Navajo Nation Leadership Declares State of Emergency after Spate of Suicides

State of Emergency declared on Navajo Nation after a spate of suicides in Montezma Creek, Utah

State of Emergency declared on Navajo Nation after a spate of suicides in Montezuma Creek, Utah

September is National Suicide Prevention Month

Published September 19, 2015

WINDOW ROCK, ARIZONA — On Wednesday, by a vote of 4-0, the Health, Education and Human Services Committee of the 23rd Navajo Nation Council unanimously agreed to accept the update by the Utah Navajo Health Systems, Inc.

UNHS Board of Directors declared a state of emergency after the recent spate of suicides that gripped the community. The organization is located in Montezuma Creek, Utah.

“The rash of suicides has shaken the communities that we serve. The emotional toll on everyone has been significant,” said Robert Whitehorse, board chairman.

September is National Suicide Prevention Month and a call to action by the UNHS to work with the Navajo Nation on creating a safety net against the effects of suicide.

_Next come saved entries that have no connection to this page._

(* ===== verification/RepoTask.v ===== *)
(** Decoding of the tasks of the repository-index and connection-sync queues:
    [Unmarshal] of src/pkg/repoindex/payload.go and
    src/pkg/connectionsync/payload.go, the inverse of what the scheduler writes. *)
From Stdlib Require Import Ascii.
From S2P Require Import Prelude GoStd GoStdFacts GoJSON GoJSONFacts SubjobCodec Dispatcher Scheduler.
Import repoindex connectionsync.

(** [asynq.SkipRetry] *)
Definition SkipRetry : gerror := ESentinel "skip retry for the task".

(** ** repoindex *)

Definition zero_task : TaskPayload :=
  {| tp_Type := ""; tp_JobID := ""; tp_RepoID := 0; tp_OrgID := 0; tp_RepoName := ""; tp_Ref := "" |}.

Definition set_task_field (p : TaskPayload) (key : string) (j : json) : option TaskPayload :=
  let '(Build_TaskPayload ty job repo org name ref) := p in
  if key_matches "type" key then
    (fun v => Build_TaskPayload v job repo org name ref) <$> as_string ty j
  else if key_matches "jobId" key then
    (fun v => Build_TaskPayload ty v repo org name ref) <$> as_string job j
  else if key_matches "repoId" key then
    (fun v => Build_TaskPayload ty job v org name ref) <$> as_int32 repo j
  else if key_matches "orgId" key then
    (fun v => Build_TaskPayload ty job repo v name ref) <$> as_int32 org j
  else if key_matches "repoName" key then
    (fun v => Build_TaskPayload ty job repo org v ref) <$> as_string name j
  else if key_matches "ref" key then
    (fun v => Build_TaskPayload ty job repo org name v) <$> as_string ref j
  else Some p.

(** Members in order, whatever the struct. *)
Fixpoint set_members {A} (set : A -> string -> json -> option A) (p : A) (l : list (string * json))
  : option A :=
  match l with
  | [] => Some p
  | (k, v) :: rest => match set p k v with Some p' => set_members set p' rest | None => None end
  end.

(** [json.Unmarshal] into a struct with zero value [z]. *)
Definition decode_struct {A} (set : A -> string -> json -> option A) (z : A) (raw : string)
  : result gerror A :=
  match json_parse raw with
  | Some (JObj l) => match set_members set z l with Some p => Ok p | None => Err ErrJSON end
  | Some JNull => Ok z
  | _ => Err ErrJSON
  end.

Definition unmarshal_task (raw : string) (allowMissingOrgID : bool) : result gerror TaskPayload :=
  let? p := decode_struct set_task_field zero_task raw in
  if negb (Valid (tp_Type p)) then
    Err (EText ("repoindex: invalid JobType " +:+ quoted (tp_Type p) +:+ " after unmarshal"))
  else if (tp_OrgID p <=? 0) && negb allowMissingOrgID then
    Err (EText "repoindex: orgId is required after unmarshal")
  else Ok p.

Definition UnmarshalTask (raw : string) : result gerror TaskPayload := unmarshal_task raw false.

Definition UnmarshalLegacyForBackfill (raw : string) : result gerror TaskPayload :=
  unmarshal_task raw true.

(** ** connectionsync *)

Definition zero_sync : SyncPayload :=
  {| sp_JobID := ""; sp_ConnectionID := 0; sp_ConnectionName := ""; sp_OrgID := 0 |}.

Definition set_sync_field (p : SyncPayload) (key : string) (j : json) : option SyncPayload :=
  let '(Build_SyncPayload job conn name org) := p in
  if key_matches "jobId" key then (fun v => Build_SyncPayload v conn name org) <$> as_string job j
  else if key_matches "connectionId" key then
    (fun v => Build_SyncPayload job v name org) <$> as_int32 conn j
  else if key_matches "connectionName" key then
    (fun v => Build_SyncPayload job conn v org) <$> as_string name j
  else if key_matches "orgId" key then (fun v => Build_SyncPayload job conn name v) <$> as_int32 org j
  else Some p.

Definition UnmarshalSync (raw : string) : result gerror SyncPayload :=
  decode_struct set_sync_field zero_sync raw.

(** ** Round trips *)

Definition int32 (z : Z) : Prop := - 2 ^ 31 <= z < 2 ^ 31.

(** The values a Go payload with UTF-8 strings has. *)
Definition task_encodable (p : TaskPayload) : Prop :=
  Forall (fun s => valid_utf8 s = true) [tp_Type p; tp_JobID p; tp_RepoName p; tp_Ref p] /\
  int32 (tp_RepoID p) /\ int32 (tp_OrgID p).

Lemma decode_task p :
  task_encodable p -> decode_struct set_task_field zero_task (struct_text (task_fields p)) = Ok p.
Proof.
  intros [Hs [Hr Ho]]. destruct p as [ty job repo org name ref]. simpl in *.
  repeat (apply Forall_cons in Hs as [? Hs]).
  unfold decode_struct. rewrite struct_text_parse.
  - unfold task_fields. apply json_int32_Itoa in Hr, Ho.
    simpl. rewrite Hr. simpl. rewrite Ho. simpl.
    destruct (ref =s "") eqn:E; [|done]. apply str_eqb_spec in E. by subst.
  - unfold task_fields. simpl. done.
  - unfold task_fields. rewrite forallb_app. apply andb_true_iff. split.
    + simpl. by rewrite H, H0, H1.
    + destruct (_ =s ""); simpl; [done|]. by rewrite H2.
Qed.

Lemma UnmarshalTask_Marshal p raw allow :
  task_encodable p -> MarshalTask p = Ok raw -> unmarshal_task raw allow = Ok p.
Proof.
  intros He. unfold MarshalTask, unmarshal_task. destruct (Valid _) eqn:Hv; [|done]. simpl.
  destruct (tp_OrgID p <=? 0) eqn:Ho; [done|]. intros [= <-].
  rewrite decode_task by done. simpl. by rewrite Hv, Ho.
Qed.

Lemma UnmarshalSync_Marshal p raw :
  valid_utf8 (sp_JobID p) = true -> valid_utf8 (sp_ConnectionName p) = true ->
  int32 (sp_ConnectionID p) -> int32 (sp_OrgID p) ->
  MarshalSync p = Ok raw -> UnmarshalSync raw = Ok p.
Proof.
  intros H1 H2 Hc Ho [= <-]. unfold UnmarshalSync, decode_struct.
  destruct p as [job conn name org]. simpl in *. rewrite struct_text_parse.
  - apply json_int32_Itoa in Hc, Ho. simpl. rewrite Hc. simpl. by rewrite Ho.
  - done.
  - simpl. by rewrite H1, H2.
Qed.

“We will work with other agencies to increase awareness, provide additional educational tools, de-stigmatize the illnesses and treatments, network with healthcare and mental health professionals and increase our presence with primary and secondary schools,” Whitehorse said.

The root causes of suicide include poverty, depression, bullying, alcoholism, drug abuse and other social conditions.

Navajo Nation President Russell Begaye and Vice President Jonathan Nez have raised awareness on suicide prevention since taking office in May.

The fallout from suicide hit close to home for Vice President Nez, when a young male Navajo from his home community took his own life.

“Suicide is just not a problem on Navajo, it’s a problem throughout Indian Country,” he said.

Vice President Nez appreciated the declaration of emergency issued by the UNHS, an effort he saw as a proactive response.

He encouraged the HEHSC to submit a letter of support to OPVP requesting an emergency declaration so funding can be released to aid UNHS in the suicide prevention efforts. OPVP will begin the emergency declaration process.

In June, Vice President Nez reported before the U.S. Department of Health and Human Services Secretary Sylvia Burwell and provided suggestions on fighting suicide, namely the establishment of a national workgroup to begin planning.

He recommended that the workgroup not just be comprised of bureaucrats, but include tribal leaders from around Indian Country. The appointments to the workgroup are forthcoming, he added, and encouraged a member of the HEHSC to join.

Montezuma CreekSuicide is an unacceptable subject matter for Navajo people, but the discussion must take place, Vice President Nez said.

“Everywhere I go, I try to bring up suicide prevention for our young people. It’s mostly our young Navajo men that are taking their own lives,” he said. “How do we address that?”

He said intergenerational teaching between the elders and youth is the answer.

“Many of us were probably raised by our grandparents talking to us in Navajo, letting us know that his is how life is to be. But now, our younger generation does not understand the language and there’s a gap,” Vice President Nez said. “Language is the foundation.”

The next interdisciplinary team meeting on suicide response and post intervention will take place on September 22 at the Division of Dine’ Education Center.